### PROBLEM
What lines in the records include the string "small"? Return each one.

MATERIAL TO PROCESS START

Lemma fstep_ok k k' : fstep k k' → files_ok k → files_ok k'.
Proof using read_quiet write_quiet.
  intros [me c u r k1 k1' Hc E] Hi. pose proof (run_keeps me c (set_um u k1) Hi Hc) as H. unfold wps in H. by rewrite E in H.
Qed.

(** C4: In every state that the calls of the processes reach from boot, the
    reference count of an open file is the number of descriptors, of all
    processes, that refer to it; a file has a type exactly when it is in use;
    each open end of a pipe is the end of one file, and a pipe is there as long
    as one of its ends is open and no longer. *)
Theorem file_counts k0 k :
  started k0 → rtc fstep k0 k →
  (∀ f x, ftable k !! f = Some x → fref x = Z.of_nat (nrefs f (procs k)) ∧ (ftyp x = FD_NONE ↔ fref x = 0)) ∧
  ends_ok (ftable k) (pipes k).
Proof using read_quiet write_quiet.
  intros H0 Hs. destruct (rtc_invariant _ files_ok _ _ fstep_ok Hs (started_ok _ H0)) as [Hc He].
  split; [|done]. intros f x Hf. pose proof (fi_ref _ _ _ _ Hc _ _ Hf). pose proof (fi_nonneg _ _ _ _ Hc _ _ Hf).
  split; [lia|]. split.
  - intros Ht. destruct (decide (fref x = 0)) as [|Hne]; [done|]. destruct (fi_used _ _ _ _ Hc _ _ Hf); [lia|set_solver|done].
  - by eapply fi_free.
Qed.

(** C22: When calls run one at a time, each to its end, no call that a process makes in
    a state reached from boot ends in a panic of [filedup], [fileclose], [fileread] or
    [filewrite], or uses a file or a pipe that has been freed.  With calls that overlap
    this fails: see [open_window_panics]. *)
Theorem file_calls_safe k0 k me c u :
  started k0 → rtc fstep k0 k → callable me c k →
  ∀ e, e ∈ file_faults → fault (run me c (set_um u k)) ≠ Some e.
Proof using read_quiet write_quiet.
  intros H0 Hs Hc e He E. pose proof (rtc_invariant _ files_ok _ _ fstep_ok Hs (started_ok _ H0)) as Hi.
  pose proof (run_keeps me c (set_um u k) Hi Hc) as H. unfold wps in H. destruct (run _ _ _); simpl in E; congruence.
Qed.

(** [sys_open] up to the point where the descriptor is in [ofile]. *)
Definition open_prefix (me : nat) : M kst (option nat) :=
  f ← filealloc;
  match f with
  | None => mret None
  | Some f => fdalloc me f
  end.

(** [sys_open] stores the descriptor before it gives the file a type.  When
    the entry of the table was open for reading before, another thread of the
    process that reads from the descriptor in between ends in
    [panic("fileread")]. *)
Theorem open_window_panics me k f x y fd p n :
  filealloc_loop (ftable k) 0 = Some f → ftable k !! f = Some x → ftyp x = FD_NONE → readable x = true →
  procs k !! me = Some y → length (ofile y) = NOFILE → fdalloc_loop (ofile y) 0 = Some fd →
  Syscall.argint 0 (um k) = Some (Z.of_nat fd) → Syscall.argint 2 (um k) = Some n →
  Syscall.argptr 1 n (um k) = Some p →
  ∃ k', open_prefix me k = Ok (Some fd) k' ∧ sys_read dev_read killed me k' = Panic "fileread" k'.
Proof.
  intros Hal Hf Ht Hr Hy Hlen Hfd Ha0 Ha2 Ha1.
  set (k1 := set_ftable (<[f := set_fref 1 x]> (ftable k)) k).
  set (k2 := set_procs (<[me := set_ofile fd (Some f) y]> (procs k)) k1). exists k2.
  pose proof (lookup_lt_Some _ _ _ Hf) as Hltf. pose proof (lookup_lt_Some _ _ _ Hy) as Hlty.
  apply fdalloc_loop_spec in Hfd as Hs. destruct Hs as [_ Hslot]. rewrite Nat.sub_0_r in Hslot.
  pose proof (lookup_lt_Some _ _ _ Hslot) as Hltd.
  assert (Ea : filealloc k = Ok (Some f) k1).
  { unfold filealloc, mbind, M_bind, get. rewrite Hal. unfold upd_file, modify, mret, M_ret. by rewrite (upd_insert _ _ _ _ Hf). }
  assert (Ed : fdalloc me f k1 = Ok (Some fd) k2).
  { unfold fdalloc, mbind, M_bind, proc_at. cbn [procs set_ftable k1]. rewrite Hy, Hfd.
    unfold upd_proc, modify, mret, M_ret. cbn [procs set_ftable]. by rewrite (upd_insert _ _ _ _ Hy). }
  assert (Ef : argfd me 0 k2 = Ok (Some (fd, f)) k2).
  { unfold argfd. rewrite (bind_step (argint 0) _ k2 (Some (Z.of_nat fd)) k2) by (unfold argint, gets; cbn; by rewrite Ha0).
    cbn beta iota. rewrite (bool_decide_eq_false_2 (Z.of_nat fd < 0)) by lia.
    rewrite (bool_decide_eq_false_2 (Z.of_nat NOFILE ≤ Z.of_nat fd)) by lia. cbn [orb].
    assert (Hp2 : proc_at me k2 = Ok (set_ofile fd (Some f) y) k2) by (unfold proc_at; cbn; by rewrite list_lookup_insert_eq).
    rewrite (bind_step _ _ _ _ _ Hp2), Nat2Z.id. cbn [ofile set_ofile]. by rewrite list_lookup_insert_eq. }
  split.
  - unfold open_prefix. by rewrite (bind_step _ _ _ _ _ Ea).
  - unfold sys_read. rewrite (bind_step _ _ _ _ _ Ef). cbn beta iota.
    rewrite (bind_step (argint 2) _ k2 (Some n) k2) by (unfold argint, gets; cbn; by rewrite Ha2). cbn beta iota.
    rewrite (bind_step (argptr 1 n) _ k2 (Some p) k2) by (unfold argptr, gets; cbn; by rewrite Ha1). cbn beta iota.
    apply bind_panic. unfold fileread.
    rewrite (bind_step (file_at f) _ k2 (set_fref 1 x) k2)
      by (unfold file_at; cbn [ftable set_procs set_ftable k2 k1]; by rewrite list_lookup_insert_eq).
    cbn [readable ftyp set_fref]. by rewrite Hr, Ht.
Qed.

End Calls.

(** ** The theorems on a small system *)

Import FsDemo.

(** Two files of the table are open on inode 2 of the small disk, both at offset 3. *)
Definition free_file : File.file := Mkfile FD_NONE 0 false false 0 0 0.
Definition demo_f (w : bool) : File.file := Mkfile FD_INODE 1 true w 0 1 3.
Definition demo_u : Syscall.user := Syscall.demo_user.
Definition demo_k : kst :=
  Kst (demo false) ([demo_f true; demo_f false] ++ replicate (NFILE - 2) free_file)
    [Fproc ([Some 0; Some 1]%nat ++ replicate (NOFILE - 2) None) 0; Fproc (replicate NOFILE None) 0] ∅ [] demo_u.

(** The same system before anything is open, and with a file that was closed. *)
Definition boot_k : kst :=
  Kst (demo false) (replicate NFILE free_file) [Fproc (replicate NOFILE None) 0; Fproc (replicate NOFILE None) 0] ∅ [] demo_u.
Definition closed_k : kst := set_ftable (Mkfile FD_NONE 0 true false 0 1 3 :: replicate (NFILE - 1) free_file) boot_k.
(** * Empathic-accuracy behavioural pipeline of datman ([bin/dm-proc-ea.py])

    A shallow embedding of the log parser, the block segmenter, the rating
    reconstructor, the reader of the reference tables, the length matcher,
    the per-log driver, the checks of the functional inputs and the batch
    loop of [dm-proc-ea.py], followed by the properties established about
    them.

    Conventions of the embedding.
    - Python exceptions are values of [pyexc]; a computation that may raise
      has type [result A].
    - Integer fields of the numpy records (the dtype string ['i32'] of the
      source) are mathematical integers [Z].
    - A Python or numpy float is modelled by the rational [Q] it denotes, and
      float arithmetic by exact arithmetic: every division by [10000.0], [2]
      or [60.0] is the exact quotient, and rounding (to an integer, to two
      decimals, to twelve significant digits) acts on the exact value. Where
      the exact value is a tie, or the binary double next to it falls on the
      other side of one, the source may round to the other neighbour: the
      double nearest to 2.675 lies below it and prints as [2.67], and
      [4.02 - 1.02] is a double just below 3, so that half of it rounds to
      1 where the exact 1.5 rounds to 2. Statements about the number of
      samples of a trace or about the last digit printed are to be read up
      to this.
    - Calls into numpy, scipy, matplotlib and the file system are modelled by
      the part of their behaviour the script observes; what the script only
      receives from the outside world (file contents, the tokenizer of
      [numpy.genfromtxt], the reference tables, Pearson's coefficient) is a
      field of the record [externals]. *)

From Stdlib Require Import ZArith QArith Qround Qabs String Ascii Bool Lia.
From Stdlib Require Import DecimalString DecimalPos DecimalN Lqa Permutation.
From Stdlib Require Import List.
Import ListNotations.

Local Open Scope Z_scope.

MATERIAL TO PROCESS END

### RESULT OF THE TASK
(** ** The theorems on a small system *)
(** Two files of the table are open on inode 2 of the small disk, both at offset 3. *)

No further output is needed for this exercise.